Source data:
Content starts

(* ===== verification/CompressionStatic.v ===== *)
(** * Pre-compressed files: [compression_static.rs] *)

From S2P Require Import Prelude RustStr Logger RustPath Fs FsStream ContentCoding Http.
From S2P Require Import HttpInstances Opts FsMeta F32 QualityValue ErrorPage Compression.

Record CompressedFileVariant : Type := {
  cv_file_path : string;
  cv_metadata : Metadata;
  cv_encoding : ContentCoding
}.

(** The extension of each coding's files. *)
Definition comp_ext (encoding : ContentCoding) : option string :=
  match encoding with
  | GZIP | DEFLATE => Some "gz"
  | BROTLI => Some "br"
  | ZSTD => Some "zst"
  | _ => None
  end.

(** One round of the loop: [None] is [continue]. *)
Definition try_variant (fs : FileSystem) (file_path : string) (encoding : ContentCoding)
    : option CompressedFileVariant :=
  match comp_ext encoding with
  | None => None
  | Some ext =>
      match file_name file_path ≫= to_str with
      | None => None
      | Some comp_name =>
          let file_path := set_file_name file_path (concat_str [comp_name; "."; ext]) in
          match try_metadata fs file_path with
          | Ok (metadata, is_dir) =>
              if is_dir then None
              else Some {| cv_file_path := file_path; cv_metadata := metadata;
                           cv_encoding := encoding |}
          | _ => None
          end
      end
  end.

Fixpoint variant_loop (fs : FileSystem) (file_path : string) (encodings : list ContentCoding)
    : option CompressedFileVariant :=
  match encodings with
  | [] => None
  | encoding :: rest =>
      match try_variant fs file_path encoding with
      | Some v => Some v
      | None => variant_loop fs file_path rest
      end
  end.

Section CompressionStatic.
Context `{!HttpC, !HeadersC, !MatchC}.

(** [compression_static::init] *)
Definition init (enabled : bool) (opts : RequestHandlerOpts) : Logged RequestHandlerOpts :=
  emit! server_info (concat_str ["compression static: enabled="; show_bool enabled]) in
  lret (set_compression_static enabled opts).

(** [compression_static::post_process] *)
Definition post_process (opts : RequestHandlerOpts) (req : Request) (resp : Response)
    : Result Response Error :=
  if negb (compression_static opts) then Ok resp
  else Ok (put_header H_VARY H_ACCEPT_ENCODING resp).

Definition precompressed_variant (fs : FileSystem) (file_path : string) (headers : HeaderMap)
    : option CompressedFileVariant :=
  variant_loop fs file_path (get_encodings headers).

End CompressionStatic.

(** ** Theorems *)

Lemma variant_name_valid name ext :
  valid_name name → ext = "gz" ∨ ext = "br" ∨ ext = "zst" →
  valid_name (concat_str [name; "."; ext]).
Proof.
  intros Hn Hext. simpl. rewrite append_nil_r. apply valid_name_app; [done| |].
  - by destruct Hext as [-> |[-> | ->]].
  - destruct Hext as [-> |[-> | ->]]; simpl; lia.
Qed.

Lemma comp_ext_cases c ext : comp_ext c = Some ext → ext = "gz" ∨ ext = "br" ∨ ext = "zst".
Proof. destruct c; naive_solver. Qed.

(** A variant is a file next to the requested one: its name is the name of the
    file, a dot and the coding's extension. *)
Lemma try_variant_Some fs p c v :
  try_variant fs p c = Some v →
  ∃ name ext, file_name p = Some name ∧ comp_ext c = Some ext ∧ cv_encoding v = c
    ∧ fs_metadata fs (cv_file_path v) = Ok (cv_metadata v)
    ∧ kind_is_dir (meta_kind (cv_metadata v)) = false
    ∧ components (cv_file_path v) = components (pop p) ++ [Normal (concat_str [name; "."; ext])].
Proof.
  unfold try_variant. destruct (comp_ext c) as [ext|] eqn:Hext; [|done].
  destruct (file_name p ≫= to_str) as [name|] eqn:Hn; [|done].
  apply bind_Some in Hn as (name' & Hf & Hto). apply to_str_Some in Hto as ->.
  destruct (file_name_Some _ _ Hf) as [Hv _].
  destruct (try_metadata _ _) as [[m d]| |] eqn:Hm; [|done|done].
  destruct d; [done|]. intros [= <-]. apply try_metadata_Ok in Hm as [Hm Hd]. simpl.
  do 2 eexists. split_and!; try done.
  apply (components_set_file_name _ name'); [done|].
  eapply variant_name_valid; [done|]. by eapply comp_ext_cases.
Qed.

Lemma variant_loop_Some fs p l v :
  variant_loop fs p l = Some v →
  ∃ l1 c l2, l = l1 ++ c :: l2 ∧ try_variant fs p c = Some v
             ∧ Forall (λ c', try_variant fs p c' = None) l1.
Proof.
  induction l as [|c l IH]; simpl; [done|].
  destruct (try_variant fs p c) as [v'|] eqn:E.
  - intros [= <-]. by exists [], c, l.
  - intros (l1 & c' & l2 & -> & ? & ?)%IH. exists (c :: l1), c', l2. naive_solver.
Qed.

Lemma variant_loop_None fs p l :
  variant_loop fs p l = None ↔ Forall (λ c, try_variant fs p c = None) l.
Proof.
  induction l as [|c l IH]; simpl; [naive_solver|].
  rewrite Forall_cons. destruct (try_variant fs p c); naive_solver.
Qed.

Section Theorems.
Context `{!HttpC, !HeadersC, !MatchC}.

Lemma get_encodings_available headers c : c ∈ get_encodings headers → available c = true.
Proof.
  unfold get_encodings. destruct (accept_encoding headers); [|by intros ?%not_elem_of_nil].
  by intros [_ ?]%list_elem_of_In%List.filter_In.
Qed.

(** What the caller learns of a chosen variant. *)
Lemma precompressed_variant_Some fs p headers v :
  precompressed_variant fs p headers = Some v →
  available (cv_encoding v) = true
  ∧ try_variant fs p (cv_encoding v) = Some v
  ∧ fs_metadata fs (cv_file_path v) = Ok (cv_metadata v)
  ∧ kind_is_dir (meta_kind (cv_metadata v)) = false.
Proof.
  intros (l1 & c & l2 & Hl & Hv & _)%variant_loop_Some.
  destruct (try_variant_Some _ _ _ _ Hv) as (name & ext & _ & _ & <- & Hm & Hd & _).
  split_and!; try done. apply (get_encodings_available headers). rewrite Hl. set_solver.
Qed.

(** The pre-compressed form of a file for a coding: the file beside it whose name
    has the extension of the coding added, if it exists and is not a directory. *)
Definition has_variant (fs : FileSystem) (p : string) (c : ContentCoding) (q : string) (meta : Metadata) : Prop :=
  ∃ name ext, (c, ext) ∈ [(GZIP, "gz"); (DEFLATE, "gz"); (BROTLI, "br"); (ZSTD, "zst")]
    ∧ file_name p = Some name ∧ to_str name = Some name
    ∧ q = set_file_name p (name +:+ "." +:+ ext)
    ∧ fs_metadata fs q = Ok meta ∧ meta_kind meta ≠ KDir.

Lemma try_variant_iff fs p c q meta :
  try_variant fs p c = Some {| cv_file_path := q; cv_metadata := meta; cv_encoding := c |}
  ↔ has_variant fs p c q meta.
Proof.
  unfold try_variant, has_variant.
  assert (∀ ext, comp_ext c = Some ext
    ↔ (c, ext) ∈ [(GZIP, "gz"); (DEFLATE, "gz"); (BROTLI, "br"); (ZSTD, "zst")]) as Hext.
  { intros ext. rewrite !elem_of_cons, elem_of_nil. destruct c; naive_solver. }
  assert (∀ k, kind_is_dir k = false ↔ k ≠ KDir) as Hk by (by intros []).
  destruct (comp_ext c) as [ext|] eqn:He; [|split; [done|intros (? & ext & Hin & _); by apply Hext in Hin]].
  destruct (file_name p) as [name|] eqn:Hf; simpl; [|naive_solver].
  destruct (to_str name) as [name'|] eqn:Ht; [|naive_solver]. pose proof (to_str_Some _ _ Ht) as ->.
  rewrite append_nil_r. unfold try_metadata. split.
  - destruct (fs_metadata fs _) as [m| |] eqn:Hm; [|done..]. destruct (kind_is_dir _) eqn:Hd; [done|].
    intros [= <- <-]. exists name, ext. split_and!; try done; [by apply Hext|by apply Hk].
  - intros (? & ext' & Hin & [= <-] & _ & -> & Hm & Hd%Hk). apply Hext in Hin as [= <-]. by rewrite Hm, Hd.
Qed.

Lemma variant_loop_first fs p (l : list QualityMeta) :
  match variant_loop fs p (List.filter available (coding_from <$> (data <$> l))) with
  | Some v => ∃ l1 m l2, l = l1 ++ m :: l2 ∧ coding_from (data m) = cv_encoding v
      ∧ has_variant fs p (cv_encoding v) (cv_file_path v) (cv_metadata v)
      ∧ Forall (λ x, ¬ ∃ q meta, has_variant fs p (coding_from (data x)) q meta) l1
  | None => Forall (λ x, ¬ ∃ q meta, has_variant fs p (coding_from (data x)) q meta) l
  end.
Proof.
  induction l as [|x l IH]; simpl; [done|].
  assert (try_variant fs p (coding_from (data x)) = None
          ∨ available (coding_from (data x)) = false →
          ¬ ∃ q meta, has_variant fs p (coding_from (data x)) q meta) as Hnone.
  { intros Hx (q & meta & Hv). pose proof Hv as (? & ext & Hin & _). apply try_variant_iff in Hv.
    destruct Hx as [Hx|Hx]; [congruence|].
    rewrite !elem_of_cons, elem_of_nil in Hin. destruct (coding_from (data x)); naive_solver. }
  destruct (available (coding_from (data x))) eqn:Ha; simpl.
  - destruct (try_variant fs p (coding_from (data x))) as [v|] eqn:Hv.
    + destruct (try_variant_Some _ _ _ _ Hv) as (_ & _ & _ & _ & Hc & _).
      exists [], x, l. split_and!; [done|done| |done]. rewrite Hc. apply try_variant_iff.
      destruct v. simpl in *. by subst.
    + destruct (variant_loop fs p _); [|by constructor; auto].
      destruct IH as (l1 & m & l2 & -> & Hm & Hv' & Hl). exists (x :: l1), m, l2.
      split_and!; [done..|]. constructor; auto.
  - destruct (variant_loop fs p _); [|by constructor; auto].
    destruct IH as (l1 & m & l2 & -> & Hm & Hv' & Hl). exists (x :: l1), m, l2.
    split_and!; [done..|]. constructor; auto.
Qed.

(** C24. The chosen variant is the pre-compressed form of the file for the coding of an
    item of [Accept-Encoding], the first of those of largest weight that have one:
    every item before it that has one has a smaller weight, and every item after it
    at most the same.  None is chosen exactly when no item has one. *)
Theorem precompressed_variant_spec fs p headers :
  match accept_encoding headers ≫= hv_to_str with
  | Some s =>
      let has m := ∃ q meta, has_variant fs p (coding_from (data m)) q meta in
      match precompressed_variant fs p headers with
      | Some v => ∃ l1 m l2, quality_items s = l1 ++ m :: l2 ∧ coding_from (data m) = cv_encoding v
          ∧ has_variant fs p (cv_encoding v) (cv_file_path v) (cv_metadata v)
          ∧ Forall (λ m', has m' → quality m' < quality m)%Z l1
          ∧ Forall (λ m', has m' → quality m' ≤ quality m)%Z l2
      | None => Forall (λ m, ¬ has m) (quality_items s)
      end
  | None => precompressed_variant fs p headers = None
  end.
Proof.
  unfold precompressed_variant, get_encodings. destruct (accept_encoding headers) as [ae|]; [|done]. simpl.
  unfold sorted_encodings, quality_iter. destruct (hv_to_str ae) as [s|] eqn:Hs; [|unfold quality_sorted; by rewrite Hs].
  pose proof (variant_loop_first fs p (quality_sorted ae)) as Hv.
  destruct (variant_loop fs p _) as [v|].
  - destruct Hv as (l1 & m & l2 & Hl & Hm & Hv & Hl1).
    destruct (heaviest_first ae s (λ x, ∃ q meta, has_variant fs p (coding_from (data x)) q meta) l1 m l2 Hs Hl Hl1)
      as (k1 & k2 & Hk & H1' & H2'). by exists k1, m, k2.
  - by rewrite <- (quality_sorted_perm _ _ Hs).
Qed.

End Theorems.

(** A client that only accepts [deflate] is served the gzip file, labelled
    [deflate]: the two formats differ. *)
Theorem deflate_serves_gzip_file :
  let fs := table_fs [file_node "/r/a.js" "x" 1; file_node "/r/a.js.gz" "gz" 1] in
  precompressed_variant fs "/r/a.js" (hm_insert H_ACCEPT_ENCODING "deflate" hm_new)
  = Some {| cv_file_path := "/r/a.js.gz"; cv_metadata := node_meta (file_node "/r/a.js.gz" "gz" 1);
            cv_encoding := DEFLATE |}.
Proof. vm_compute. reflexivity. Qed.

Content ends

Task statement: In the listing above, find the line with "cv_encoding v = c" and the line with "intros (l1 & c &", then print exactly those two lines and every line between them, and nothing more.

Solution:
  ∃ name ext, file_name p = Some name ∧ comp_ext c = Some ext ∧ cv_encoding v = c
    ∧ fs_metadata fs (cv_file_path v) = Ok (cv_metadata v)
    ∧ kind_is_dir (meta_kind (cv_metadata v)) = false
    ∧ components (cv_file_path v) = components (pop p) ++ [Normal (concat_str [name; "."; ext])].
Proof.
  unfold try_variant. destruct (comp_ext c) as [ext|] eqn:Hext; [|done].
  destruct (file_name p ≫= to_str) as [name|] eqn:Hn; [|done].
  apply bind_Some in Hn as (name' & Hf & Hto). apply to_str_Some in Hto as ->.
  destruct (file_name_Some _ _ Hf) as [Hv _].
  destruct (try_metadata _ _) as [[m d]| |] eqn:Hm; [|done|done].
  destruct d; [done|]. intros [= <-]. apply try_metadata_Ok in Hm as [Hm Hd]. simpl.
  do 2 eexists. split_and!; try done.
  apply (components_set_file_name _ name'); [done|].
  eapply variant_name_valid; [done|]. by eapply comp_ext_cases.
Qed.

Lemma variant_loop_Some fs p l v :
  variant_loop fs p l = Some v →
  ∃ l1 c l2, l = l1 ++ c :: l2 ∧ try_variant fs p c = Some v
             ∧ Forall (λ c', try_variant fs p c' = None) l1.
Proof.
  induction l as [|c l IH]; simpl; [done|].
  destruct (try_variant fs p c) as [v'|] eqn:E.
  - intros [= <-]. by exists [], c, l.
  - intros (l1 & c' & l2 & -> & ? & ?)%IH. exists (c :: l1), c', l2. naive_solver.
Qed.

Lemma variant_loop_None fs p l :
  variant_loop fs p l = None ↔ Forall (λ c, try_variant fs p c = None) l.
Proof.
  induction l as [|c l IH]; simpl; [naive_solver|].
  rewrite Forall_cons. destruct (try_variant fs p c); naive_solver.
Qed.

Section Theorems.
Context `{!HttpC, !HeadersC, !MatchC}.

Lemma get_encodings_available headers c : c ∈ get_encodings headers → available c = true.
Proof.
  unfold get_encodings. destruct (accept_encoding headers); [|by intros ?%not_elem_of_nil].
  by intros [_ ?]%list_elem_of_In%List.filter_In.
Qed.

(** What the caller learns of a chosen variant. *)
Lemma precompressed_variant_Some fs p headers v :
  precompressed_variant fs p headers = Some v →
  available (cv_encoding v) = true
  ∧ try_variant fs p (cv_encoding v) = Some v
  ∧ fs_metadata fs (cv_file_path v) = Ok (cv_metadata v)
  ∧ kind_is_dir (meta_kind (cv_metadata v)) = false.
Proof.
  intros (l1 & c & l2 & Hl & Hv & _)%variant_loop_Some.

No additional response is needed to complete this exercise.